Data Sources The databases of MEDLINE, EMBASE, Biosis, and CINAHL were searched for
articles published from 1990 to 2000. Additional data sources included the
Cochrane Controlled Trials Register from 1990 to 2000, personal files, abstract
proceedings, and relevant reference lists of articles identified by database
Study Selection A total of 326 titles, abstracts, and articles were reviewed. Primary
studies were included if they were randomized trials of critically ill or
surgical patients that evaluated the effect of enteral nutrition supplemented
with some combination of arginine, glutamine, nucleotides, and omega-3 fatty
acids on infectious complication and mortality rates compared with standard
enteral nutrition, and included clinically important outcomes, such as mortality.
Data Extraction Methodological quality of individual studies was scored and necessary
data were abstracted in duplicate and independently.
Data Synthesis Twenty-two randomized trials with a total of 2419 patients compared
the use of immunonutrition with standard enteral nutrition in surgical and
critically ill patients. With respect to mortality, immunonutrition was associated
with a pooled risk ratio (RR) of 1.10 (95% confidence interval [CI], 0.93-1.31).

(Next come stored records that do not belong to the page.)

Lemma phys_init_loop_ok mmap : forall s B L,
  phys_inv N s B L ∅ -> bump_at s -> 0 <= b0 <= e0 -> mmap_ok N mmap ->
  (forall m q, m ∈ mmap -> entry_free m q -> ~ in_bump q -> ~ covered B q) ->
  exists s' B', phys_init_loop s mmap = Some s' /\
    fill_post s B (fun q => (exists m, m ∈ mmap /\ entry_free m q) /\ ~ in_bump q) s' B'.
Proof.
  induction mmap as [|m rest IH]; intros s B L I Hb Hbe Hok Hun.
  - exists s, B. split; [done|]. eapply fill_refl; [done..|]. set_solver.
  - destruct Hok as (Hm & Hd & Hok).
    destruct (phys_init_entry_ok s B L m I Hb Hbe Hm) as (s1 & B1 & E1 & F1).
    { intros q. apply Hun. set_solver. }
    destruct (F1) as ([L1 I1] & _ & _ & _ & Hb1 & _).
    destruct (IH s1 B1 L1 I1 Hb1 Hbe Hok) as (s' & B' & E & F).
    { intros m' q Hm' Hq Hnb Hc. destruct (fill_covered _ _ _ _ _ _ F1 Hc) as [Hc'|[Hq' _]].
      - eapply (Hun m' q); [set_solver|done..].
      - by eapply Hd. }
    exists s', B'. split; [simpl; by rewrite E1|].
    eapply fill_trans; [exact F1|exact F|]. intros q. cbn beta. set_solver.
Qed.
End Init.

Lemma phys_init_spec N b0 e0 s mmap :
  0 <= N <= PFN_LIMIT -> (pow2 MAX_ORDER | N) -> mm_early_boot s = false -> pinfo_clear N s ->
  mm_bump_base s = b0 * PAGE_SIZE -> mm_bump_end s = e0 * PAGE_SIZE -> 0 <= b0 <= e0 ->
  mmap_ok N mmap ->
  exists s' (B : blocks) L, amm_phys_init s mmap = Some s' /\ phys_inv N s' B L ∅ /\
    (forall q k, B !! q <> Some (k, false)) /\
    (forall q, covered_free B q <->
       (exists m, m ∈ mmap /\ me_type m = ASD_MEM_FREE /\ me_base m <= q * PAGE_SIZE /\
          (q + 1) * PAGE_SIZE <= me_base m + me_pages m * PAGE_SIZE) /\ ~ in_bump b0 e0 q) /\
    (forall a, ~ covered_free B (a / PAGE_SIZE) -> mm_mem s' !! a = mm_mem s !! a) /\
    u64 (mm_total_pages s' - mm_free_pages s') = 0.
Proof.
  intros HN HN' Hboot Hclear Hb1 Hb2 Hbe Hok.
  pose proof (reset_inv N s HN HN' Hboot Hclear) as I.
  destruct (phys_init_loop_ok N b0 e0 mmap _ _ _ I) as (s' & B & E & [L I'] & Hal & Hcf & M & _ & C); try done.
  { intros m q _ _ _ (p & k & f & Hp & _). set_solver. }
  assert (forall q, covered_free ∅ q <-> False) as Hempty.
  { intros q. split; [|done]. by intros (p & k & Hp & _). }
  exists s', B, L. split; [done|]. split; [done|]. split; [|split; [|split]].
  - intros q k Hq. by apply Hal in Hq.
  - intros q. rewrite Hcf, Hempty. 
    assert ((exists m, m ∈ mmap /\ entry_free m q) <->
      (exists m, m ∈ mmap /\ me_type m = ASD_MEM_FREE /\ me_base m <= q * PAGE_SIZE /\
          (q + 1) * PAGE_SIZE <= me_base m + me_pages m * PAGE_SIZE)) as ->; [|tauto].
    assert (forall m, m ∈ mmap -> entry_ok N m) as Hent.
    { clear -Hok. induction mmap as [|m rest IH]; [set_solver|]. destruct Hok as (? & _ & ?).
      intros m' [->|]%elem_of_cons; auto. }
    split; intros (m & Hm & Hq); exists m; (split; [done|]); by apply (entry_free_bytes N m q (Hent m Hm)).
  - intros a Ha. apply M. intros Hin. apply Ha, Hcf. by right.
  - done.
Qed.
(* ===== verification/VRegion.v ===== *)
(** * Regions of an address space (src/kernel/mm/mm.c, lines 421-434 and 492-555)

    The regions of a process are nodes of one static pool, linked in both
    directions and sorted by base address.  The model keeps the pool and the links:
    a pointer to a region is its index in the pool, a null pointer is [None], and an
    access to a node that was never handed out is a fault ([None]).  The theorems
    relate the linked nodes to a sorted list of disjoint regions. *)

From Stdlib Require Import ZArith Lia.
From stdpp Require Import base gmap functions sorting list.
From S2P Require Import Prelude.

Local Open Scope Z_scope.

Definition MAX_REGIONS : nat := Z.to_nat (1024 * 16).

Record vregion_t := mk_vr {
  vr_base : Z;
  vr_size : Z;
  vr_prot : Z;
  vr_kind : Z;
  vr_fd : Z;
  vr_prev : option nat;
  vr_next : option nat;
}.

Definition vr_set_prev (r : vregion_t) (p : option nat) : vregion_t :=
  mk_vr (vr_base r) (vr_size r) (vr_prot r) (vr_kind r) (vr_fd r) p (vr_next r).

Definition vr_set_next (r : vregion_t) (n : option nat) : vregion_t :=
  mk_vr (vr_base r) (vr_size r) (vr_prot r) (vr_kind r) (vr_fd r) (vr_prev r) n.

Record vmap_t := mk_vmap {
  vm_head : option nat;
  vm_cr3 : Z;
  vm_count : Z;
}.

(** The pool [g_region_pool]; [rp_next] is [g_region_next]. *)
Record rpool := mk_rpool {
  rp_regions : gmap nat vregion_t;
  rp_next : nat;
}.

Definition rp_set (p : rpool) (i : nat) (r : vregion_t) : rpool :=
  mk_rpool (<[i := r]> (rp_regions p)) (rp_next p).

(** [None] is the null pointer of an exhausted pool. *)
Definition region_alloc (p : rpool) : option (nat * rpool) :=
  if decide (MAX_REGIONS <= rp_next p)%nat then None
  else Some (rp_next p,
             mk_rpool (<[rp_next p := mk_vr 0 0 0 0 (-1) None None]> (rp_regions p)) (S (rp_next p))).

(** The loop of [amm_region_overlaps]. *)
Fixpoint overlaps_loop (fuel : nat) (p : rpool) (cur : option nat) (base end_ : Z) : option bool :=
  match cur with
  | None => Some false
  | Some i =>
      match fuel with
      | O => None
      | S fuel' =>
          r ← rp_regions p !! i;
          let r_end := u64 (vr_base r + vr_size r) in
          if r_end <=? vr_base r then Some true
          else if (base <? r_end) && (vr_base r <? end_) then Some true
          else if end_ <=? vr_base r then Some false
          else overlaps_loop fuel' p (vr_next r) base end_
      end
  end.

(** A list without cycles visits each node of the pool at most once. *)
Definition walk_fuel (p : rpool) : nat := size (rp_regions p).

Definition amm_region_overlaps (p : rpool) (map : option vmap_t) (base size : Z) : option bool :=
  match map with
  | None => Some false
  | Some m =>
      if size =? 0 then Some false
      else
        let end_ := u64 (base + size) in
        if end_ <=? base then Some true
        else overlaps_loop (walk_fuel p) p (vm_head m) base end_
  end.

Immunonutrition was associated with lower infectious complications (RR, 0.66;
95% CI, 0.54-0.80). Since there was significant heterogeneity across studies,
we examined several a priori subgroup analyses. We found that studies using
commercial formulas with high arginine content were associated with a significant
reduction in infectious complications and a trend toward a lower mortality
rate compared with other immune-enhancing diets. Studies of surgical patients
were associated with a significant reduction in infectious complication rates
compared with studies of critically ill patients. In studies of critically
ill patients, studies with a high-quality score were associated with increased
mortality and a significant reduction in infectious complication rates compared
with studies with a low-quality score.
Conclusion Immunonutrition may decrease infectious complication rates but it is
not associated with an overall mortality advantage. However, the treatment
effect varies depending on the intervention, the patient population, and the
methodological quality of the study.